§ WORK REQUIRED: Every line from the beginning of the data through the line containing "the [datetime.utcnow()] that" should be reproduced exactly, and no further lines should be output.

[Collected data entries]
--- START ---

(** [datetime.fromisoformat(s)]: [None] when it raises ValueError. *)
Variable fromisoformat : string -> option datetime.

(** [float(value)].  An [int] too large for a float raises OverflowError. *)
Definition py_float (value : pyval) : result pyfloat :=
  match value with
  | VNone => Raise TypeError
  | VBool b => Ok (PyFloat.Fin (if b then 1 else 0))
  | VInt n => if float_overflow n then Raise OverflowError
              else Ok (PyFloat.of_Z n)
  | VFloat x => Ok x
  | VStr s =>
      match float_of_str s with
      | Some x => Ok x
      | None => Raise ValueError
      end
  | VOther _ => Raise TypeError
  end.

(** [MQTTService._handle_message].  [recv] is the [datetime.utcnow()] that
    stands in for a missing timestamp, [now] the one of the heartbeat. *)
Definition handle_message (db : DB) (recv now : datetime)
  (commit1 commit2 : bool) (message : mqtt_message) : outcome :=
  match split_on "/" (topic message) with
  | _ :: equipment_id :: sensor_type :: _ =>
      match payload message with
      | NotJson => mkOutcome [] [ErrorHandling JSONDecodeError]
      | JsonOther => mkOutcome [] [ErrorHandling AttributeError]
      | JsonObject o =>
          let quality := match o_quality o with Some q => q | None => "GOOD"%string end in
          match o_value o with
          | None | Some VNone => mkOutcome [] []
          | Some value =>
              match py_float value with
              | Raise e => mkOutcome [] [ErrorHandling e]
              | Ok x =>
                  let timestamp :=
                    match o_timestamp o with
                    | None => Some recv
                    | Some s => fromisoformat (str_replace "Z" "+00:00" s)
                    end in
                  match timestamp with
                  | None => mkOutcome [] [ErrorHandling ValueError]
                  | Some ts =>
                      store_sensor_data db now commit1 commit2
                        equipment_id sensor_type x ts quality "MQTT"
                  end
              end
          end
      end
  | _ => mkOutcome [] []
  end.
(* ===== verification/_CoqProject ===== *)
-Q . S2P
Prelude.v
Heap.v
Binary.v
VisitedList.v
VisitedThreads.v
ParallelFor.v
Arith.v
Floats.v
Simd.v
SpaceL2.v
Cpu.v
Rvv.v
Gem5Utility.v
Gem5Vset.v
Gem5Vector.v
Gem5VectorLaws.v
Gem5Kernel.v
Gem5Theorems.v
Gem5Int.v
SpaceIP.v
Bruteforce.v
BrutePersist.v
Dataset.v
Args.v
Tools.v
ToolsLaws.v
Hdf52bin.v
BeamSearch.v
Hnsw.v
HnswPersist.v
HnswSearch.v
HnswInsert.v
StopConditions.v
HnswWf.v
HnswSearchLaws.v
HnswKnn.v
HeuristicLaws.v
HnswConnectLaws.v
HnswAddLaws.v
HnswUpdateLaws.v
HnswIndexLaws.v
HnswCopy.v
HnswPersistLaws.v
HnswChecks.v
HnswSpec.v
InsertThreads.v
PendingElements.v
InsertThreadsInv.v
InsertThreadsSteps.v
InsertThreadsMoves.v
InsertThreadsWrites.v
InsertThreadsClaims.v
InsertThreadsLaws.v
InsertThreadsProgress.v
InsertThreadsEnd.v
InsertThreadsSpec.v
InsertThreadsAlone.v
InsertThreadsTheorems.v
Driver.v
PyText.v
M5Stats.v
M5StatsLaws.v
M5StatsTheorems.v
BenchLogs.v
BenchLogsLaws.v
BenchLogsTheorems.v
BenchNames.v
DriverLog.v
PyIndex.v
PyLaws.v
PyBF.v
PyLazy.v
PyPickle.v
PyPickleLaws.v
HnswTheorems.v
HnswFindings.v
(* ===== verification/VisitedList.v ===== *)
(** * visited_list_pool.h: visited lists and their pool

    A search marks a node as visited by writing the list's current 16-bit tag
    [curV] at the node's index; [reset] advances the tag instead of clearing
    the array, and clears it only when the tag wraps around.  The invariant
    [vl_ok] (no entry exceeds the tag) makes every [reset] leave no node
    visited, whatever the array held before, indeterminate memory included.

    [VisitedListPool] is modelled twice: here as a value for the single-threaded
    index ([getFreeVisitedList], [releaseVisitedList]), and in VisitedThreads.v
    as a shared store of list objects with one step per critical section of the
    code, for any number of threads. *)

From Stdlib Require Import Lia.
From stdpp Require Import base numbers list gmap.
From S2P Require Import Prelude.
#[local] Open Scope N_scope.

(** ** The list *)
Record VisitedList := mkVL {
  curV : N;               (* vl_type, 16 bits *)
  mass : list N;          (* vl_type[numelements] *)
  numelements : N
}.

(** [new vl_type[n]] leaves the array indeterminate: any 16-bit contents. *)
Class Alloc := {
  garbage : N → list N;
  garbage_length n : length (garbage n) = N.to_nat n;
  garbage_u16 n : Forall (λ x, x < 65536) (garbage n)
}.

Definition VisitedList_new `{Alloc} (numelements1 : N) : VisitedList :=
  {| curV := 65535; numelements := numelements1; mass := garbage numelements1 |}.

Definition reset (vl : VisitedList) : VisitedList :=
  let c := (curV vl + 1) mod 65536 in
  if c =? 0
  then {| curV := (c + 1) mod 65536;
          mass := replicate (N.to_nat (numelements vl)) 0;
          numelements := numelements vl |}
  else {| curV := c; mass := mass vl; numelements := numelements vl |}.

(** [visited_array[i] == visited_array_tag], and the write that marks [i]. *)
Definition is_visited (vl : VisitedList) (i : N) : option bool :=
  x ← mass vl !! N.to_nat i; Some (x =? curV vl).
Definition mark_visited (vl : VisitedList) (i : N) : VisitedList :=
  {| curV := curV vl; mass := <[N.to_nat i := curV vl]> (mass vl);
     numelements := numelements vl |}.

(** ** The pool, as a value *)
Record VisitedListPool := mkPool {
  pool : list VisitedList;
  pool_numelements : N
}.

Definition VisitedListPool_new `{Alloc} (initmaxpools numelements1 : N) : VisitedListPool :=
  {| pool := replicate (N.to_nat initmaxpools) (VisitedList_new numelements1);
     pool_numelements := numelements1 |}.

Definition getFreeVisitedList `{Alloc} (p : VisitedListPool) : VisitedList * VisitedListPool :=
  match pool p with
  | rez :: rest => (reset rez, {| pool := rest; pool_numelements := pool_numelements p |})
  | [] => (reset (VisitedList_new (pool_numelements p)), p)
  end.

Definition releaseVisitedList (p : VisitedListPool) (vl : VisitedList) : VisitedListPool :=
  {| pool := vl :: pool p; pool_numelements := pool_numelements p |}.

(** ** Invariants *)
Definition vl_ok (vl : VisitedList) : Prop :=
  length (mass vl) = N.to_nat (numelements vl) ∧ curV vl < 65536 ∧
  Forall (λ x, x ≤ curV vl) (mass vl).

(** The nodes marked in [vl]. *)
Definition visited_in (vl : VisitedList) (i : N) : Prop := is_visited vl i = Some true.

(** Number of nodes not yet marked: the measure of a search. *)
Definition unvisited (vl : VisitedList) : nat :=
  length (filter (λ x, x ≠ curV vl) (mass vl)).

Definition pool_ok (p : VisitedListPool) : Prop :=
  Forall (λ vl, vl_ok vl ∧ numelements vl = pool_numelements p) (pool p).

Lemma vl_new_ok `{Alloc} n : vl_ok (VisitedList_new n).
Proof.
  split_and!; simpl; [apply garbage_length|lia|].
  eapply Forall_impl; [apply garbage_u16|]. intros x Hx. simpl in Hx. lia.
Qed.

Lemma reset_ok vl : vl_ok vl → vl_ok (reset vl).
Proof.
  intros (Hl & Hc & Hm). unfold reset. case_match eqn:E; split_and!; simpl.
  - by rewrite length_replicate.
  - by apply N.mod_lt.
  - apply Forall_replicate. apply N.le_0_l.
  - done.
  - by apply N.mod_lt.
  - eapply Forall_impl; [exact Hm|]. intros x Hx. simpl in Hx.
    apply N.eqb_neq in E.
    destruct (decide (curV vl + 1 = 65536)) as [E'|E'];
      [rewrite E' in E; done|]. rewrite N.mod_small by lia. lia.
Qed.

Lemma reset_no_tag vl : vl_ok vl → Forall (λ x, x ≠ curV (reset vl)) (mass (reset vl)).
Proof.
  intros (Hl & Hc & Hm). unfold reset. case_match eqn:E; simpl.
  - apply N.eqb_eq in E. rewrite E. apply Forall_replicate. done.
  - apply N.eqb_neq in E.
    assert (curV vl + 1 < 65536).
    { destruct (decide (curV vl + 1 = 65536)) as [E'|E']; [rewrite E' in E; done|lia]. }
    rewrite N.mod_small by lia.
    eapply Forall_impl; [exact Hm|]. simpl. lia.
Qed.

Lemma reset_numelements vl : numelements (reset vl) = numelements vl.
Proof. unfold reset. by case_match. Qed.

(** After [reset] nothing is visited, and the whole range can be tested. *)
Lemma reset_unvisited vl i :
  vl_ok vl → i < numelements vl → is_visited (reset vl) i = Some false.
Proof.
  intros Hok Hi. pose proof (reset_ok _ Hok) as (Hl & _ & _).
  pose proof (reset_no_tag _ Hok) as Hf.
  rewrite reset_numelements in Hl. unfold is_visited.
  destruct (lookup_lt_is_Some_2 (mass (reset vl)) (N.to_nat i)) as [x Hx]; [lia|].
  rewrite Hx. simpl. f_equal. apply N.eqb_neq. eapply Forall_lookup_1 in Hf; done.
Qed.

Lemma mark_visited_ok vl i : vl_ok vl → vl_ok (mark_visited vl i).
Proof.
  intros (Hl & Hc & Hm). split_and!; simpl; [by rewrite length_insert|done|].
  apply Forall_insert; [done|lia].
Qed.

Lemma is_visited_lt vl i b : vl_ok vl → is_visited vl i = Some b → i < numelements vl.
Proof.
  intros (Hl & _ & _) H. unfold is_visited in H.
  destruct (mass vl !! N.to_nat i) eqn:E; [|done]. apply lookup_lt_Some in E. lia.
Qed.
Lemma is_visited_is_Some vl i : vl_ok vl → i < numelements vl → is_Some (is_visited vl i).
Proof.
  intros (Hl & _ & _) Hi. unfold is_visited.
  destruct (lookup_lt_is_Some_2 (mass vl) (N.to_nat i)) as [x Hx]; [lia|].
  rewrite Hx. simpl. eauto.
Qed.

Lemma is_visited_mark_eq vl i :
  vl_ok vl → i < numelements vl → is_visited (mark_visited vl i) i = Some true.
Proof.
  intros (Hl & _ & _) Hi. unfold is_visited, mark_visited. simpl.
  rewrite list_lookup_insert_eq by lia. simpl. by rewrite N.eqb_refl.
Qed.
Lemma is_visited_mark_ne vl i j :
  i ≠ j → is_visited (mark_visited vl i) j = is_visited vl j.
Proof.
  intros Hij. unfold is_visited, mark_visited. simpl.
  rewrite list_lookup_insert_ne by lia. done.
Qed.

Lemma unvisited_mark vl i :
  is_visited vl i = Some false → S (unvisited (mark_visited vl i)) = unvisited vl.
Proof.
  unfold is_visited, unvisited, mark_visited. simpl.
  generalize (curV vl) as c, (N.to_nat i) as n. intros c n.
  generalize (mass vl) as m. intros m. clear vl.
  revert n. induction m as [|x m IH]; intros n H; [done|].
  destruct n as [|n]; simpl in *.
  - injection H as H%N.eqb_neq. rewrite !filter_cons.
    rewrite decide_False by naive_solver. rewrite decide_True by done. done.
  - rewrite !filter_cons. destruct (decide (x ≠ c)); simpl; rewrite IH; done.
Qed.
Lemma unvisited_le vl : vl_ok vl → (unvisited vl ≤ N.to_nat (numelements vl))%nat.
Proof. intros (Hl & _ & _). rewrite <- Hl. apply length_filter. Qed.

Lemma pool_new_ok `{Alloc} k n : pool_ok (VisitedListPool_new k n).
Proof. apply Forall_replicate. split; [apply vl_new_ok|done]. Qed.

Lemma getFree_ok `{Alloc} p :
  pool_ok p →
  let '(vl, p') := getFreeVisitedList p in
  vl_ok vl ∧ numelements vl = pool_numelements p ∧ pool_ok p' ∧
  pool_numelements p' = pool_numelements p ∧
  ∀ i, i < pool_numelements p → is_visited vl i = Some false.
Proof.
  intros Hp. unfold getFreeVisitedList. destruct (pool p) as [|v rest] eqn:E.
  - rewrite reset_numelements. split_and!; auto using reset_ok, vl_new_ok.
    intros i Hi. apply reset_unvisited; [apply vl_new_ok|done].
  - unfold pool_ok in Hp. rewrite E in Hp. apply Forall_cons in Hp as [[H1 H2] Hr].
    rewrite reset_numelements. split_and!; auto using reset_ok.
    intros i Hi. apply reset_unvisited; [done|]. by rewrite H2.
Qed.

Lemma release_ok p vl :
  pool_ok p → vl_ok vl → numelements vl = pool_numelements p →
  pool_ok (releaseVisitedList p vl).
Proof. intros. constructor; done. Qed.

(** A deterministic allocator, for running the model. *)
#[export, program] Instance zero_alloc : Alloc := {
  garbage n := replicate (N.to_nat n) 0
}.
Next Obligation. intros. simpl. by rewrite length_replicate. Qed.
Next Obligation. intros. simpl. apply Forall_replicate. lia. Qed.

--- END ---

§ TASK OUTPUT:
(** [datetime.fromisoformat(s)]: [None] when it raises ValueError. *)
Variable fromisoformat : string -> option datetime.

(** [float(value)].  An [int] too large for a float raises OverflowError. *)
Definition py_float (value : pyval) : result pyfloat :=
  match value with
  | VNone => Raise TypeError
  | VBool b => Ok (PyFloat.Fin (if b then 1 else 0))
  | VInt n => if float_overflow n then Raise OverflowError
              else Ok (PyFloat.of_Z n)
  | VFloat x => Ok x
  | VStr s =>
      match float_of_str s with
      | Some x => Ok x
      | None => Raise ValueError
      end
  | VOther _ => Raise TypeError
  end.

(** [MQTTService._handle_message].  [recv] is the [datetime.utcnow()] that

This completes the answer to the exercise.